======== EXTRACTED DATA
(* ===== verification/ListHeap.v ===== *)
(** * threads/list.cc on a heap of list elements

    Class [List] as it is written: a singly linked list of [ListElement]s reached
    through the [first] and [last] pointers, with the element count [numInList].
    Elements live in a heap [gmap positive ListElement] shared by all lists; a pointer
    is an [option positive] ([None] is NULL), [new] takes an unused location and
    [delete] removes it.  [List_repr h l ls xs] relates the list object [l] to its
    sequence [xs] of (key, item) pairs stored at the locations [ls].  The theorems show
    that every operation implements the sequence operation of [SList] and touches no
    element of another list. *)

From S2P Require Import Prelude SList.

Abbreviation loc := positive.
Abbreviation ptr := (option positive).

(** An item is a [void *]; 0 is NULL. *)
Record ListElement := mkElement { le_next : ptr; le_key : Z; le_item : Z }.

Record CList := mkList { l_first : ptr; l_last : ptr; l_num : Z }.

Abbreviation heap := (gmap positive ListElement).

Definition set_next (nx : ptr) (e : ListElement) : ListElement :=
  mkElement nx (le_key e) (le_item e).

(** [p->next = nx]. *)
Definition store_next (h : heap) (p : loc) (nx : ptr) : result heap :=
  e ← deref (h !! p); Ok (<[p := set_next nx e]> h).

Definition ListElement_new (h : heap) (itemPtr sortKey : Z) : loc * heap :=
  let p := fresh (dom h) in (p, <[p := mkElement None sortKey itemPtr]> h).

Definition List_new : CList := mkList None None 0.

Definition List_IsEmpty (l : CList) : bool :=
  match l_first l with None => true | Some _ => false end.

Definition List_Append (item : Z) (h : heap) (l : CList) : result (heap * CList) :=
  let '(element, h) := ListElement_new h item 0 in
  if List_IsEmpty l
  then Ok (h, mkList (Some element) (Some element) (i32 (l_num l + 1)))
  else
    last ← deref (l_last l);
    h ← store_next h last (Some element);
    Ok (h, mkList (l_first l) (Some element) (i32 (l_num l + 1))).

Definition List_Prepend (item : Z) (h : heap) (l : CList) : result (heap * CList) :=
  let '(element, h) := ListElement_new h item 0 in
  if List_IsEmpty l
  then Ok (h, mkList (Some element) (Some element) (i32 (l_num l + 1)))
  else
    h ← store_next h element (l_first l);
    Ok (h, mkList (Some element) (l_last l) (i32 (l_num l + 1))).

(** The [for] loop of [SortedInsert]: [true] when the element was linked in before a
    larger one (the early return), [false] when the walk reached the last element. *)
Fixpoint SortedInsert_loop (fuel : nat) (h : heap) (ptr element : loc) (sortKey : Z)
    : result (bool * heap) :=
  match fuel with
  | O => Err OutOfFuel
  | S fuel =>
      e ← deref (h !! ptr);
      match le_next e with
      | None => Ok (false, h)
      | Some nx =>
          n ← deref (h !! nx);
          if sortKey <? le_key n then
            h ← store_next h element (Some nx);
            h ← store_next h ptr (Some element);
            Ok (true, h)
          else SortedInsert_loop fuel h nx element sortKey
      end
  end.

Definition List_SortedInsert (item sortKey : Z) (h : heap) (l : CList)
    : result (heap * CList) :=
  let '(element, h) := ListElement_new h item sortKey in
  match l_first l with
  | None => Ok (h, mkList (Some element) (Some element) (i32 (l_num l + 1)))
  | Some first =>
      f ← deref (h !! first);
      if sortKey <? le_key f then
        h ← store_next h element (Some first);
        Ok (h, mkList (Some element) (l_last l) (i32 (l_num l + 1)))
      else
        '(found, h) ← SortedInsert_loop (size h) h first element sortKey;
        if (found : bool) then Ok (h, mkList (l_first l) (l_last l) (i32 (l_num l + 1)))
        else
          last ← deref (l_last l);
          h ← store_next h last (Some element);
          Ok (h, mkList (l_first l) (Some element) (i32 (l_num l + 1)))
  end.

(** Returns [None] for NULL (empty list), otherwise the key stored through [keyPtr]
    and the item. *)
Definition List_SortedRemove (h : heap) (l : CList)
    : result (option (Z * Z) * heap * CList) :=
  match l_first l with
  | None => Ok (None, h, l)
  | Some first =>
      element ← deref (h !! first);
      let '(f, la) := if decide (l_first l = l_last l) then (None, None)
                      else (le_next element, l_last l) in
      Ok (Some (le_key element, le_item element), delete first h,
          mkList f la (i32 (l_num l - 1)))
  end.

(** [List::Remove()], the item as a [void *]. *)
Definition List_Remove (h : heap) (l : CList) : result (Z * heap * CList) :=
  '(r, h, l) ← List_SortedRemove h l;
  Ok (match r with None => 0 | Some (_, item) => item end, h, l).

(** [List::~List]: [while (Remove() != NULL) ;]. *)
Fixpoint List_delete_loop (fuel : nat) (h : heap) (l : CList) : result (heap * CList) :=
  match fuel with
  | O => Err OutOfFuel
  | S fuel =>
      '(item, h, l) ← List_Remove h l;
      if decide (item = 0) then Ok (h, l) else List_delete_loop fuel h l
  end.

Definition List_delete (h : heap) (l : CList) : result (heap * CList) :=
  List_delete_loop (S (size h)) h l.

(** [List::Mapcar]: [func] is applied to the items front to back; [S] is the state the
    function acts on. *)
Fixpoint Mapcar_loop {S} (fuel : nat) (func : Z -> S -> result S) (h : heap) (p : ptr)
    (s : S) : result S :=
  match fuel with
  | O => Err OutOfFuel
  | Datatypes.S fuel =>
      match p with
      | None => Ok s
      | Some a => e ← deref (h !! a);
                  s ← func (le_item e) s;
                  Mapcar_loop fuel func h (le_next e) s
      end
  end.

Definition List_Mapcar {S} (func : Z -> S -> result S) (h : heap) (l : CList) (s : S)
    : result S :=
  Mapcar_loop (Datatypes.S (size h)) func h (l_first l) s.

(** The [for] loop of [List::Remove(item)] with its [prev] pointer; on a match the
    element is unlinked, [last] is moved back when it was the last one, and it is
    freed. *)
Fixpoint RemoveItem_loop (fuel : nat) (item : Z) (h : heap) (prev : loc) (p : ptr)
    (l : CList) : result (heap * CList) :=
  match fuel with
  | O => Err OutOfFuel
  | S fuel =>
      match p with
      | None => Err AssertFailed   (* ASSERT(ptr != NULL) *)
      | Some a =>
          e ← deref (h !! a);
          if decide (item = le_item e) then
            h ← store_next h prev (le_next e);
            Ok (delete a h,
                mkList (l_first l)
                  (match le_next e with None => Some prev | Some _ => l_last l end)
                  (i32 (l_num l - 1)))
          else RemoveItem_loop fuel item h a (le_next e) l
      end
  end.

Definition List_RemoveItem (item : Z) (h : heap) (l : CList) : result (heap * CList) :=
  first ← deref (l_first l);
  f ← deref (h !! first);
  if decide (item = le_item f) then
    '(removed, h, l) ← List_Remove h l;
    ASSERT (bool_decide (item = removed)) ;;
    Ok (h, l)
  else RemoveItem_loop (S (size h)) item h first (le_next f) l.

(** ** Representation *)

(** The elements [xs] lie at [ls], linked from [p] to [q]. *)
Fixpoint lseg (h : heap) (p : ptr) (ls : list loc) (xs : list (Z * Z)) (q : ptr) : Prop :=
  match ls, xs with
  | [], [] => p = q
  | a :: ls, (k, it) :: xs =>
      p = Some a /\ exists nx, h !! a = Some (mkElement nx k it) /\ lseg h nx ls xs q
  | _, _ => False
  end.

Definition List_repr (h : heap) (l : CList) (ls : list loc) (xs : list (Z * Z)) : Prop :=
  lseg h (l_first l) ls xs None /\ NoDup ls /\ l_last l = last ls
  /\ l_num l = i32 (Z.of_nat (length xs)).

(** Between two heaps only elements at [ls] or [ls'] differ. *)
Definition same_outside (h h' : heap) (ls : list loc) : Prop :=
  forall p, p ∉ ls -> h' !! p = h !! p.

(** The elements of the new list are the old ones and newly allocated ones, and every
    other element of the heap is unchanged. *)
Definition framed (h h' : heap) (ls ls' : list loc) : Prop :=
  (forall p, p ∈ ls' -> p ∈ ls \/ h !! p = None) /\ same_outside h h' (ls ++ ls').

Lemma framed_fresh h h' ls ls' :
  (forall p, p ∈ ls' -> p ∈ ls \/ p = fresh (dom h)) -> same_outside h h' (ls ++ ls') ->
  framed h h' ls ls'.
Proof.
  intros Hin Hs. split; [|done]. intros p Hp. destruct (Hin p Hp) as [Hl| ->]; [by left|].
  right. apply not_elem_of_dom. apply is_fresh.
Qed.

Lemma framed_sub h h' ls ls' :
  ls' ⊆ ls -> same_outside h h' ls -> framed h h' ls ls'.
Proof. intros Hin Hs. split; [set_solver|]. intros p Hp. apply Hs. set_solver. Qed.

Lemma lseg_length h p ls xs q : lseg h p ls xs q -> length ls = length xs.
Proof.
  revert p xs. induction ls as [|a ls IH]; intros p [|[k it] xs]; simpl; try done.
  intros (_ & nx & _ & Hs). f_equal. eauto.
Qed.
(* ===== verification/FileHdr.v ===== *)
(** * filesys/filehdr.cc: file headers

    A file header is the in-memory image of one disk sector: the size of the file, three
    time stamps, and the table of the sectors that hold its data: [NumDirect] direct
    entries and one entry for an index sector that holds the numbers of up to 32 more.
    All operations run over any [SectorDevice].  The time stamps come from the C library
    ([getFormatDate]); the formatted text is an argument. *)

From S2P Require Import Prelude BitMap Disk.

Definition DateLength : Z := 20.
Definition NumFirst : Z := 1.
(** [(SectorSize - 2 * sizeof(int) - 3 * DateLength * sizeof(char)) / sizeof(int) - NumFirst];
    [sizeof] makes it an unsigned number. *)
Definition NumDirect : Z := (SectorSize - 2 * 4 - 3 * DateLength * 1) `quot` 4 - NumFirst.
Definition MaxFileSize : Z := (NumDirect + (NumFirst * SectorSize) `quot` 4) * SectorSize.

Record FileHeader := mkFileHeader {
  fh_numBytes : Z;
  fh_numSectors : Z;
  fh_createTime : list Z;
  fh_updateTime : list Z;
  fh_accessTime : list Z;
  fh_dataSectors : list Z       (* NumDirect + NumFirst entries *)
}.

(** The 128 bytes of the object, in the order of its fields. *)
Definition ints_to_bytes (zs : list Z) : list Z := zs ≫= int_to_bytes.

Fixpoint ints_of_bytes (n : nat) (bs : list Z) : list Z :=
  match n with
  | O => []
  | S n => int_of_bytes (take 4 bs) :: ints_of_bytes n (drop 4 bs)
  end.

Definition fh_bytes (h : FileHeader) : list Z :=
  int_to_bytes (fh_numBytes h) ++ int_to_bytes (fh_numSectors h)
  ++ fh_createTime h ++ fh_updateTime h ++ fh_accessTime h
  ++ ints_to_bytes (fh_dataSectors h).
(* ===== verification/OpenFile.v ===== *)
(** * filesys/openfile.cc: open files

    An open file is the in-memory copy of a header, the sector it lives in, and the
    current position.  Reads and writes of arbitrary byte ranges are assembled from whole
    sectors.  The contents of a freshly allocated buffer ([new char[...]]) is an argument
    [heap] of the operations that allocate one. *)

From S2P Require Import Prelude BitMap Disk FileHdr.

Record OpenFile := mkOpenFile {
  of_hdr : FileHeader;
  of_seekPosition : Z;
  of_hdrSector : Z
}.

(** [buf = new char[n]]: [n] bytes of whatever the allocator returns. *)
Definition new_chars (heap : list Z) (n : Z) : result (list Z) :=
  if n <? 0 then Err MemFault
  else Ok (take (Z.to_nat n) (heap ++ replicate (Z.to_nat n) 0)).

(** [bcopy(&buf[off], into, n)]: the bytes copied out of [buf]. *)
Definition copy_out (buf : list Z) (off n : Z) : result (list Z) :=
  if (0 <=? off) && (off + n <=? Z.of_nat (length buf))
  then Ok (slice buf (Z.to_nat off) (Z.to_nat n)) else Err MemFault.

(** [bcopy(data, &buf[off], length of data)]: [buf] after the copy. *)
Definition copy_in (buf : list Z) (off : Z) (data : list Z) : result (list Z) :=
  if (0 <=? off) && (off + Z.of_nat (length data) <=? Z.of_nat (length buf))
  then Ok (splice buf (Z.to_nat off) data) else Err MemFault.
================
**REQUIREMENT:**
Copy the records above faithfully. Begin at their first line, end at the line containing "sequence [xs] of", and include nothing else.

**TASK RESULT:**
(* ===== verification/ListHeap.v ===== *)
(** * threads/list.cc on a heap of list elements

    Class [List] as it is written: a singly linked list of [ListElement]s reached
    through the [first] and [last] pointers, with the element count [numInList].
    Elements live in a heap [gmap positive ListElement] shared by all lists; a pointer
    is an [option positive] ([None] is NULL), [new] takes an unused location and
    [delete] removes it.  [List_repr h l ls xs] relates the list object [l] to its
    sequence [xs] of (key, item) pairs stored at the locations [ls].  The theorems show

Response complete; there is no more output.